– Это Нейл, из Брекстона.
Он нашел ужасного агента по недвижимости, напоминающего акулу – розовый галстук, много сопит, жует жвачку, когда разговаривает по телефону, явная привычка к кокаину, – так что не должен потерять слишком много на продаже квартиры в проклятом Парк-Ройал-мэнор. Дело не в деньгах: папа так сильно хочет от нее избавиться, что, вероятно, отдал бы и бесплатно. Под дубом терапевт ведет двух пациентов на сеанс тай-чи[25], причем все трое в безразмерных пуховиках и сапогах. Я слышу, как папа в коридоре разговаривает своим «рабочим голосом». Их беседа заканчивается раньше, чем я успеваю пробраться через пенку на моем латте.
– Нашел покупателя, – сообщает он. – За наличные. Это все можно будет провернуть за месяц. Боже, лучше бы я никогда не покупал эту злосчастную квартиру. Проклятие Назарета, на самом деле.
– Ох, папа. Ты не мог знать.
Папа не отвечает, потому что это стало бы началом разговора, к которому мы не готовы. Я не понимала, что их скучный стабильный брак был таким сложным, таким интересным. Не для него, понятное дело. Что бы ни происходило между мамой и Джессом, какова бы ни была истинная природа их связи с Хелен Гринлоу, там присутствовала некая темная суть, о которой мы даже не догадывались. Папино сердце разбилось, и это нечто большее, чем просто горе. Ему надлежало стать маминым партнером и доверенным лицом, однако, похоже, эта роль досталась Джессу, и так было всегда. Они оказались связаны крепким узлом, который мы, ее обычная семья, никогда не сможем развязать.
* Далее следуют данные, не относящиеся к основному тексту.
(** [m'] differs from [m] in the cache only. *)
Definition same_mount (m m' : hfsmount) : Prop :=
  hfs_flags m' = hfs_flags m /\ allocLimit m' = allocLimit m.

Ltac flia := unfold kMaxFreeExtents, UINT32_MAX in *; lia.

Lemma fe_view_length m : array_ok m -> length (fe_view m) = Z.to_nat (vcbFreeExtCnt m).
Proof. intros [Hl Hc]. unfold fe_view. rewrite length_take. lia. Qed.

Lemma fe_view_at m (pre : list HFSPlusExtentDescriptor) e post :
  fe_view m = pre ++ e :: post -> ext_at m (Z.of_nat (length pre)) = e.
Proof.
  unfold fe_view, ext_at. intros E. rewrite Nat2Z.id.
  apply list_lookup_total_correct.
  apply (lookup_take_Some _ (Z.to_nat (vcbFreeExtCnt m))). rewrite E. apply lookup_middle.
Qed.

Lemma remove_free_extent_list_view m pre e post :
  array_ok m -> fe_view m = pre ++ e :: post ->
  let m' := remove_free_extent_list m (Z.of_nat (length pre)) in
  array_ok m' /\ same_mount m m' /\ fe_view m' = pre ++ post.
Proof.
  intros Hok E. pose proof (fe_view_length m Hok) as Hlen. rewrite E, length_app in Hlen. simpl in Hlen.
  destruct Hok as [Hl Hc]. unfold kMaxFreeExtents in *.
  cbv zeta. unfold remove_free_extent_list.
  rewrite u32_id by (unfold UINT32_MAX; lia).
  destruct (Z.ltb_spec (Z.of_nat (length pre)) 0); [lia|].
  destruct (Z.leb_spec (vcbFreeExtCnt m) (Z.of_nat (length pre))); [lia|]. simpl.
  rewrite s32_id, u32_id by (unfold UINT32_MAX; lia).
  set (cnt := vcbFreeExtCnt m) in *.
  replace (Z.to_nat (cnt - Z.of_nat (length pre) - 1)) with (length post) by lia.
  assert (vcbFreeExt m = pre ++ e :: post ++ drop (Z.to_nat cnt) (vcbFreeExt m)) as Ea.
  { rewrite <- (take_drop (Z.to_nat cnt) (vcbFreeExt m)) at 1.
    unfold fe_view in E. fold cnt in E. rewrite E, <- app_assoc. done. }
  revert Ea. generalize (drop (Z.to_nat cnt) (vcbFreeExt m)). intros stale Ea.
  assert (exists tl, (if 0 <? cnt - Z.of_nat (length pre) - 1
     then memmove_ext (vcbFreeExt m) (Z.to_nat (Z.of_nat (length pre)))
            (Z.to_nat (Z.of_nat (length pre) + 1)) (length post)
     else vcbFreeExt m) = (pre ++ post) ++ tl /\ length (pre ++ post ++ tl) = 10%nat) as (tl & -> & Htl).
  { destruct (Z.ltb_spec 0 (cnt - Z.of_nat (length pre) - 1)).
    - exists (drop (length pre + length post) (vcbFreeExt m)). split.
      + unfold memmove_ext. rewrite Nat2Z.id, Z2Nat.inj_add, Nat2Z.id by lia.
        change (Z.to_nat 1) with 1%nat. rewrite Nat.add_1_r.
        rewrite Ea at 1 2. by rewrite take_middle, drop_S_middle, take_app_length, app_assoc.
      + rewrite !length_app, length_drop, Hl. lia.
    - destruct post; [|simpl in *; lia]. exists (e :: stale).
      rewrite app_nil_r. split; [by rewrite Ea|]. rewrite Ea in Hl. exact Hl. }
  split_and!; simpl; [|split; done|].
  - split; simpl; [rewrite <- app_assoc, Htl; done | unfold kMaxFreeExtents; lia].
  - unfold fe_view. simpl.
    replace (Z.to_nat (cnt - 1)) with (length (pre ++ post)) by (rewrite length_app; lia).
    apply take_app_length.
Qed.

Lemma add_position_spec sparse start count i l :
  exists pre post, l = pre ++ post /\ add_position sparse start count i l = i + Z.of_nat (length pre) /\
    Forall (fun e => (if sparse then start <? startBlock e else blockCount e <? count) = false) pre /\
    match post with
    | [] => True
    | e :: _ => (if sparse then start <? startBlock e else blockCount e <? count) = true
    end.
Proof.
  revert i. induction l as [|e l IH]; intros i; simpl.
  { exists [], []. simpl. split_and!; (done || lia || constructor). }
  destruct (if sparse then _ else _) eqn:E.
  - exists [], (e :: l). simpl. split_and!; (done || lia || constructor).
  - destruct (IH (i + 1)) as (pre & post & -> & -> & Hp & Hq).
    exists (e :: pre), post. simpl. split_and!; try done; [lia|]. by constructor.
Qed.

Lemma take_insert_shift (arr : list HFSPlusExtentDescriptor) e (i n : nat) :
  (i + 1 + n <= length arr)%nat ->
  take (i + 1 + n)
    (<[i := e]> (if 0 <? Z.of_nat n then memmove_ext arr (i + 1) i n else arr))
  = take i arr ++ e :: take n (drop i arr).
Proof.
  intros Hle.
  assert (exists x tl, (if 0 <? Z.of_nat n then memmove_ext arr (i + 1) i n else arr)
            = take i arr ++ x :: take n (drop i arr) ++ tl) as (x & tl & ->).
  { destruct (lookup_lt_is_Some_2 arr i ltac:(lia)) as [x Hx].
    exists x. destruct (Z.ltb_spec 0 (Z.of_nat n)).
    - exists (drop (i + 1 + n) arr). unfold memmove_ext.
      rewrite Nat.add_1_r, (take_S_r _ _ x Hx), <- app_assoc. done.
    - exists (drop (i + 1) arr). replace n with 0%nat by lia. simpl.
      rewrite Nat.add_1_r. symmetry. by apply take_drop_middle. }
  assert (length (take i arr) = i) as Hi by (rewrite length_take; lia).
  rewrite <- Hi at 2. rewrite insert_middle.
  replace (take i arr ++ e :: take n (drop i arr) ++ tl)
    with ((take i arr ++ e :: take n (drop i arr)) ++ tl) by by rewrite <- app_assoc.
  rewrite take_app_length'; [done|].
  rewrite length_app. simpl. rewrite Hi, length_take, length_drop. lia.
Qed.

Lemma add_free_extent_list_view m e :
  array_ok m ->
  let r := add_free_extent_list m (startBlock e) (blockCount e) in
  array_ok r.1 /\ same_mount m r.1 /\ fe_view r.1 = list_add (is_sparse m) (fe_view m) e /\
  r.2 = add_position (is_sparse m) (startBlock e) (blockCount e) 0 (fe_view m).
Proof.
  intros Hok. pose proof (fe_view_length m Hok) as Hlen. destruct Hok as [Hl Hc].
  cbv zeta. unfold add_free_extent_list, list_add. fold (fe_view m).
  destruct (add_position_spec (is_sparse m) (startBlock e) (blockCount e) 0 (fe_view m))
    as (pre & post & El & -> & _ & _).
  rewrite Z.add_0_l, Nat2Z.id. rewrite El, length_app in Hlen.
  unfold kMaxFreeExtents in *. change (Z.to_nat 10) with 10%nat in *.
  destruct (Z.eqb_spec (Z.of_nat (length pre)) 10) as [E|E]; simpl.
  { assert (post = []) as -> by (destruct post; [done | simpl in Hlen; lia]).
    rewrite El, app_nil_r, (take_ge pre), (drop_ge pre) by lia.
    split_and!; [split; [done | flia] | done | | done].
    rewrite take_app_length'; [done | lia]. }
  set (cnt := if vcbFreeExtCnt m <? 10 then u32 (vcbFreeExtCnt m + 1) else vcbFreeExtCnt m).
  assert (cnt = Z.min 10 (vcbFreeExtCnt m + 1)) as Ec.
  { subst cnt. destruct (Z.ltb_spec (vcbFreeExtCnt m) 10); [|lia].
    rewrite u32_id by (unfold UINT32_MAX; lia). lia. }
  clearbody cnt. rewrite s32_id by lia.
  set (n := Z.to_nat (cnt - Z.of_nat (length pre) - 1)).
  replace (cnt - Z.of_nat (length pre) - 1) with (Z.of_nat n) by lia.
  replace (Z.to_nat (Z.of_nat (length pre) + 1)) with (length pre + 1)%nat by lia.
  rewrite ?Nat2Z.id.
  pose proof (take_insert_shift (vcbFreeExt m) e (length pre) n ltac:(lia)) as Hs.
  split_and!; [| split; done | | done].
  - split; simpl; [|flia]. rewrite length_insert. destruct (0 <? Z.of_nat n); [|done].
    unfold memmove_ext. rewrite !length_app, !length_take, !length_drop. flia.
  - unfold fe_view at 1. simpl. replace (Z.to_nat cnt) with (length pre + 1 + n)%nat by lia.
    replace (mkExtent (startBlock e) (blockCount e)) with e by by destruct e.
    rewrite Hs. unfold fe_view in *.
    assert (take (length pre) (vcbFreeExt m) = pre) as Et.
    { transitivity (take (length pre) (take (Z.to_nat (vcbFreeExtCnt m)) (vcbFreeExt m))).
      - rewrite take_take. f_equal. lia.
      - rewrite El. apply take_app_length. }
    assert (post = take (length post) (drop (length pre) (vcbFreeExt m))) as Ed.
    { rewrite take_drop_commute. rewrite <- (drop_app_length pre post) at 1. by rewrite <- El, Hlen. }
    rewrite El, take_app_length, drop_app_length, Et.
    replace 10%nat with (length pre + S (9 - length pre))%nat by lia.
    rewrite take_app_add. simpl. do 2 f_equal. rewrite Ed, take_take. f_equal. lia.
Qed.

(** ** The cache invariant *)

Definition ext_ok (lim : Z) (e : HFSPlusExtentDescriptor) : Prop :=
  0 <= startBlock e /\ 0 < blockCount e /\ ext_end e <= lim.

(** Neither overlapping nor contiguous. *)
Definition apart (a b : HFSPlusExtentDescriptor) : Prop :=
  ext_end a < startBlock b \/ ext_end b < startBlock a.

#[export] Instance apart_sym : Symmetric apart.
Proof. unfold apart. intros a b. lia. Qed.

Definition ext_order (sparse : bool) (a b : HFSPlusExtentDescriptor) : Prop :=
  if sparse then startBlock a <= startBlock b else blockCount b <= blockCount a.

#[export] Instance ext_order_trans sparse : Transitive (ext_order sparse).
Proof. unfold ext_order. intros a b c. destruct sparse; lia. Qed.

Record fe_list_ok (sparse : bool) (lim : Z) (l : list HFSPlusExtentDescriptor) : Prop := {
  fe_ok : Forall (ext_ok lim) l;
  fe_apart : StronglySorted apart l;
  fe_sorted : StronglySorted (ext_order sparse) l;
}.

Record cache_inv (m : hfsmount) : Prop := {
  ci_array : array_ok m;
  ci_limit : allocLimit m <= UINT32_MAX;
  ci_list : fe_list_ok (is_sparse m) (allocLimit m) (fe_view m);
}.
«Сейчас дети не стучат друг другу в двери». Так обычно всегда говорила бабушка, когда приезжала погостить к нам на Ноэль-роуд, и качала головой, сожалея об этом. Как будто мы могли гонять мяч среди выхлопных газов и между двумя рядами припаркованных автомобилей, уворачиваясь от курьеров, рассекающих на мотоциклах по зоне ограничения скорости в двадцать миль в час со скоростью в сорок на пути к Аппер-стрит.
Хотя она была права. Мы пишем друг другу и договариваемся о встрече, и передоговариваемся, и чаще всего отменяем, но волнение от чьего-то неожиданного стука в дверь и вопроса, пойдете ли вы играть на улицу, исчезло, думаю, с появлением мобильных телефонов. Наверно, я пыталась восстановить именно эту непосредственность, когда отключала телефон, а еще хотела создать рабочую обстановку без постоянного отвлечения. Конечно, когда кто-то звонил в нижний звонок, чаще всего это оказывалась доставка «Амазона» для кого-то из соседей, но уже начали расходиться слухи – что если я нужна моим друзьям, то они могут прийти и увидеть меня, и они были вынуждены приходить и разыскивать меня, и мне это нравилось. Я ни с кем не разговаривала о Воксхолле как о месте, где живу, но однажды все узнали, как часто они проходили мимо меня – или, вернее, подо мной, – не зная, что я там. И в итоге за десять дней после того, как начала выключать телефон, я приняла больше посетителей, чем за предыдущие полгода. Такая жизнь вне Сети успокаивала меня. Мое настроение стало улучшаться. Успешная работа порождает эйфорию, или наоборот, с хорошим настроением легче трудиться? Я все еще не знаю, однако за неделю моя энергия и трудоспособность резко повысились, наполняя меня силой без необходимости есть или спать. Даже посещение бабушки в больнице не выбило меня из колеи. Я чувствовала себя куда свободнее, чем за многие годы.